I must have been on the naughty list after all. Because Santa didn’t come, and I spent Christmas Day in A&E.
I should have spent Christmas Eve in A&E, but I couldn’t get any triage from the NHS 111 service. I should have had a callback within an hour. 18 hours later, I was still waiting.
I spent an hour on hold on the phone chasing up. I was promised a callback within another hour, and this time I got one. It was determined that an ambulance would be sent within two hours. And it came. And it insisted that we go to hospital. Right now. This minute.
Hospital at this time of year isn’t great for disabled people. I did not want to go in, but there was no choice.
One of the impacts of Covid is that the impacts of viruses are greater due to a lack of exposure to them in the past two years. Everyone thinks Covid is over.
I listened to the service at Canterbury Cathedral on Christmas Day, and there was talk about the joy of coming together ‘post Covid’.
We are not ‘post-Covid’. It is now endemic, not pandemic. It’s just a pipe and slippers virus now, not new, but just as deadly to those of us with compromised immune systems.
The fact it wiped a load of us disabled people out at the beginning does not mean it’s not still doing that on a smaller scale. Our lives are still singular. We are not a lump of statistics to be dismissed. Each of us individuals at risk is still at risk.
Although according to hospital staff, Covid is currently taking second place to that old hot festive chestnut, influenza. Not a cold, or man flu, but proper, you could potentially die from this flu. Flu this year is pretty much off the scale.
This may have accounted for the scene that greeted me upon arrival at the Queen Elizabeth the Queen Mother Hospital in Margate on Christmas Day. A queue curling round inside the door – it would have gone outside if it had not have been so cold.
Five trolleys lined up against a wall, each with somebody in a real state upon them, mainly older people, disabled people, people with little agency, and looking at some of them, possibly little time. Behind these trolleys, more walking wounded.
Nowhere to sit or rest, they stood with glum, exhausted faces, accompanied by stretched paramedics who couldn’t go to their next jobs until they had processed these people with A&E.
They were in for a wait. Bing Crosby sang gently about his dreams this (White) Christmas from somewhere behind a pale blue curtain. Everybody knows - no turkey, no mistletoe here. Nothing is helping make this season, the whole winter of overstretched, underfunded service, bright.

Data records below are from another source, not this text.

Lemma total_zero {A} (f : A -> Z) (l : list A) (d : A) :
  (forall i, f (nth i l d) = 0) -> total f l = 0.
Proof.
  induction l as [|x l IH]; intros H; simpl; [reflexivity|].
  rewrite IH by (intros i; apply (H (S i))).
  pose proof (H O) as H0. simpl in H0. lia.
Qed.

(** What a hand-over that returns has done, in a state of the invariant:
    the child of the posted slot has either left with its summary or
    logged and counted the message. *)
Lemma post_and_wait_cases (M : Z) (lines : list string) (idx : Z) (s s' : State) :
  0 <= idx ->
  Inv M lines s ->
  post_and_wait idx s = Continue s' ->
  exists c,
    nth (Z.to_nat idx) (procs s) None = Some c /\
    parent s' = parent s /\
    trace s' = trace s ++ [SemPost idx; SemWait true] /\
    ((sharedSpace (sharedMem s) = TERMINATE /\
      procs s' = <[Z.to_nat idx := None]> (procs s) /\
      logs s' =
        logs s ++
        LogTerminate (endsInTimestamp (sharedMem s)) (childPid c) ::
        (if endsInTimestamp (sharedMem s) >=? 0
         then [LogSummary (childPid c) (lineCntr c) (endsInTimestamp (sharedMem s))
                          (activation_time c)
                          (endsInTimestamp (sharedMem s) - activation_time c)]
         else [])) \/
     (String.eqb (sharedSpace (sharedMem s)) TERMINATE = false /\
      procs s' = <[Z.to_nat idx :=
                     Some (mkChildProc (childPid c) (M_requests c)
                                       (activation_time c) (lineCntr c + 1))]> (procs s) /\
      logs s' = logs s ++ [LogMessage (endsInTimestamp (sharedMem s)) (childPid c)
                                      (sharedSpace (sharedMem s))])).
Proof.
  intros Hidx HI Hrun.
  destruct (post_and_wait_continue _ _ _ Hrun)
    as (c & Hc & Hp & _ & _ & _ & Ht & Hterm).
  exists c. split; [exact Hc|]. split; [exact Hp|]. split; [exact Ht|].
  destruct (inv_procs _ _ _ HI _ _ Hc) as (Hslot & _).
  assert (Hslot' : Z.to_nat (M_requests c) = Z.to_nat idx) by (rewrite Hslot; lia).
  destruct (String.eqb (sharedSpace (sharedMem s)) TERMINATE) eqn:E.
  - left. apply String.eqb_eq in E. destruct (Hterm E) as [H1 H2].
    rewrite Hslot' in H1. auto.
  - right. destruct (post_and_wait_message idx s c Hc E) as (s'' & Hrun' & Hlogs & Hprocs).
    rewrite Hrun in Hrun'. inversion Hrun'; subst s''.
    rewrite Hslot' in Hprocs. auto.
Qed.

These were not people who had had drunk and debauched festive accidents. These were people who needed normal, day-to-day emergency care. And they were absolutely not going to get it in a hurry, despite the urgent, professional, dignified warmth and care being delivered by every single person I met in scrubs.
Elsewhere in the UK, another friend was spending seven hours in their local A&E, while looking at an almost 12-hour wait to be seen for excruciating organ pain while their Class A pain relief wore off. That is absolutely inexcusable. It’s virtually Budget-sanctioned torture. It’s what they do in black ops war zones. But this is the NHS. In Britain.
Just before we left the house for the hospital, I gave the NHS paramedics a box of Quality Street I had lying about. Their faces changed from harried to softened and bewildered. It was just a spare box of chocolates.
I told them I was giving it to them because the work they did, day in and day out, was valuable, and undervalued, and chocolates were the very least I could do at Christmas.
They told me that it had been a ‘difficult week’ and that being given appreciation was like ‘winning the lottery’. It really isn’t.
It’s a crumb of love. If chocolates are making that big a difference to how someone feels as a vital care worker, we are doing something very wrong as a society.
The journey back was also eye-opening. No longer a clinical priority job, I needed to book return patient transport – this is ambulance transport for disabled people and those with clinical needs, normally outsourced and contracted to non-NHS ambulance crews. The provider in Kent is G4S. These crews work 48-hour shifts, four days on, four days off, week in, week out, for little more than a tenner an hour.
Can you guess how much extra G4S crew get for working Christmas Day? Go on. Time and a half? Only if they are long-term staff still on NHS contracts.
Those signed up wholly to G4S get something in the region of an extra 60p an hour. This means they might just be able to afford a garage vending machine Costa coffee after half a shift for a bit of self-care. 60p an hour more for vital anti-social hours care work. On Christmas Day.
That is not a thank you. That is not an incentive. It’s an insult. I used to get double time for working Bank Holidays in a pub in the 90s. Serving beer to pissheads was more socially valuable a lifetime ago than delivering care with dignity to those most in need is now.
How are we in this situation thirty years later? You can, and they do, get more for working shelf stacking.
Which is why there’s a shortage of workers at the moment in the sector. They are leaving for better pay and conditions. A better sense of worth and value. And why the hell not?
I didn’t see the boys of the old Kent PD choir still singing Galway Bay this Christmas. But the bells were ringing out on Christmas Day. Alarm bells. All over the ambulance service, and all over the hospital. Loudly, but still unheard.